Exercise 7.2-2What is the running time of
QUICKSORT when all elements of array
A have the same value?
solution:
Since all elements of array A have the same value, subroutine PARTITION will always split into a subproblem of size $n-1$ and a subproblem of size 0. This is the worst-case. So we expect that running time is $\Theta(n^2)$.
Exercise 7.2-3Show the running time of
QUICKSORT is $\Theta(n^2)$ when the array
A contains distinct elements and is sorted in decreasing order.
solution:
Since array
A is in decreasing order and all elements are distinct, the pivot will be the smallest element in the subroutine
PARTITION. It will always split into a subproblem of size $n-1$ and a subproblem of size 0. This is the worst-case. So we expect that running time is $\Theta(n^2)$.
Exercise 7.2-4Banks often record transactions on an account in order of the times of the transactions, but many people like to receive their bank statements with checks listed in order by check number. People usually write checks in order by check number, and merchants usually cash them with reasonable dispatch. The problem of converting time-of-transaction ordering to check-number ordering is therefore the problem of sorting almost-sorted input. Argue that the procedure
INSERTION-SORT would tend to beat the procedure
QUICKSORT on this problem.
solution:
INSERTION-SORT requires almost $O(n)$ running time to sort an almost-sorted input, however,
QUICKSORT reuqires almost $O(n^2)$ running time. So we use
INSERTION-SORT rather than
QUICKSORT in this situation.
Exercise 7.2-5Suppose that the splits at every level of quicksort are in the proportion $1 - \alpha$ to $\alpha$, where $0 < \alpha \leq 1/2$ is a constant. Show that the minimum depth of a leaf in the recursion tree is approximately $-\lg n / \lg \alpha$ and the maximum depth is approximately $-\lg n / \lg (1-\alpha)$. (Don't worry about integer round-off.)
solution:
Suppose that the minimum depth of a leaf is $d_m$, we can obtain the following equation: $n(\alpha)^{d_m} = 1$. So we can get $d_m = -\log_{\alpha} n = -\lg n / \lg \alpha$. Suppose that the maximum depth of a leaf is $d_M$. We can solve the following equation: $n(1 - \alpha)^{d_M} = 1$to get $d_M$. Thus, $d_M = -\log_{1 - \alpha} n = -\lg n / \lg (1 - \alpha)$.

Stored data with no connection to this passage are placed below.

(** What a call for a user task leaves. *)
Record user_task_up (kept : gmap Z Z) O μ vctx epa file o bl (A : list vmm_allocation) F V pl (n j : nat) (parent p : Z)
    l ts μ' : Prop := {
  uu_up : ∃ T f q sp A',
    up (<[p := sizeof_task_control_block]> kept) (sp :: O) μ' vctx (free_after file o pl) A' (page_after epa pl F) n j ∧
    tasks_up vctx (sp :: O) (mc_kernel μ') ∧ stubs_in A' (stubs_after file o V) ∧ length A' = (4 + length A)%nat ∧
    user_program μ' file o (pl_stack pl) (pl_dir pl) parent p T (k_last_pid (mc_kernel μ)) f q;
  uu_ring : ring_up (<[p := sizeof_task_control_block]> kept) (mc_kernel μ') l ts;
  uu_new : kept !! p = None;
  uu_last : k_last_pid (mc_kernel μ') = u32 (k_last_pid (mc_kernel μ) + 1);
  uu_onward : onward bl μ μ';
  uu_less : ∀ x, covered (free_after file o pl) x → covered bl x;
  uu_apart : stack_apart (free_after file o pl) (pl_stack pl)
}.

Lemma stack_allocs_ok fs i A :
  allocs_ok A → (∀ f, f ∈ fs → 0 <= f < 2 ^ 20) → allocs_ok (stack_allocs i fs A).
Proof.
  revert i A. induction fs as [|f fs IH]; intros i A HA Hfs; [done|]. apply IH; [|set_solver].
  intros a [->|Ha]%elem_of_cons; [|by apply HA]. split; [by vm_compute|]. pose proof (Hfs f ltac:(by left)). simpl.
  rewrite PAGE_SIZE_val. unfold is_u32. lia.
Qed.


Lemma user_task_allocs file o A q fs :
  allocs_ok (kernel_allocs file o A q) → 0 <= q < 2 ^ 20 → (∀ f, f ∈ fs → 0 <= f < 2 ^ 20) → allocs_ok (task_allocs file o A q fs).
Proof.
  intros HA Hq Hfs. apply stack_allocs_ok; [|done]. intros a [->|Ha]%elem_of_cons; [|by apply HA; right].
  split; [apply seg_flags_ok|]. simpl. rewrite PAGE_SIZE_val. unfold is_u32. lia.
Qed.

Lemma made_onward kept O epa file o μ vctx bl A F elf stk dir bl3 n j n' j' parent p T f q fs μ' :
  up kept O μ vctx bl A F n' j' →
  user_task_ready mi halt_addr remove_addr init_goto_user_mode_addr header_addr hf t E kept O epa file o μ vctx bl A F
    elf stk dir bl3 n j parent p T f q fs μ' →
  onward bl μ μ' ∧ 0 <= q < 2 ^ 20 ∧ (∀ g, g ∈ fs → 0 <= g < 2 ^ 20) ∧ taken (k_bitmap (mc_kernel μ')) q = true ∧
  q * PAGE_SIZE ≠ hf.
Proof.
  intros Hup [[Hnew _] Hs _ _ _ (_ & _ & Hfr) Hused _ _ _ Hmem Hw].
  destruct (ku_header _ _ _ _ _ _ _ _ _ _ _ _ _ _ Hup) as (_ & Hin & _ & _).
  destruct (ku_frame _ _ _ _ _ _ _ _ _ _ _ _ _ _ Hup) as (_ & Hal & Hhu).
  destruct (Hfr q) as (Hq & Hqf & Hqu); [right; by left|]. split; [|split_and!; [lia|lia| |done|]].
  - split; [|done|done|].
    + intros x U HU. rewrite Hs. cbn. by rewrite lookup_insert_ne by congruence.
    + intros a Ha Hu Hne x Hx. apply Hmem.
      * unfold header_at. pose proof (Z.mod_pos_bound header_addr PAGE_SIZE ltac:(done)).
        intros Hh. apply Hne. rewrite PAGE_SIZE_val in *. Z.div_mod_to_equations. lia.
      * intros Hqx. assert (q = a / PAGE_SIZE) as -> by (rewrite PAGE_SIZE_val in *; Z.div_mod_to_equations; lia). congruence.
  - intros g Hg. apply Hfr. by do 2 right.
  - intros Eq. rewrite <- Eq, Z.div_mul in Hhu by done. congruence.
Qed.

Exercise 7.2-6Argue that for any constant $0 < \alpha \leq 1/2$, the probability is approximately $1 - 2\alpha$ that on a random input array,
PARTITION produces a split more balanced than $1 - \alpha$ to $\alpha$.
solution:
Suppose that the split is distributed uniformly, and it is more balanced if the split is 1:1. If the split is $1-\alpha$ : $\alpha$ now, then we can get a more balanced split with the probability $2(1/2 - \alpha) = 1 - 2\alpha$.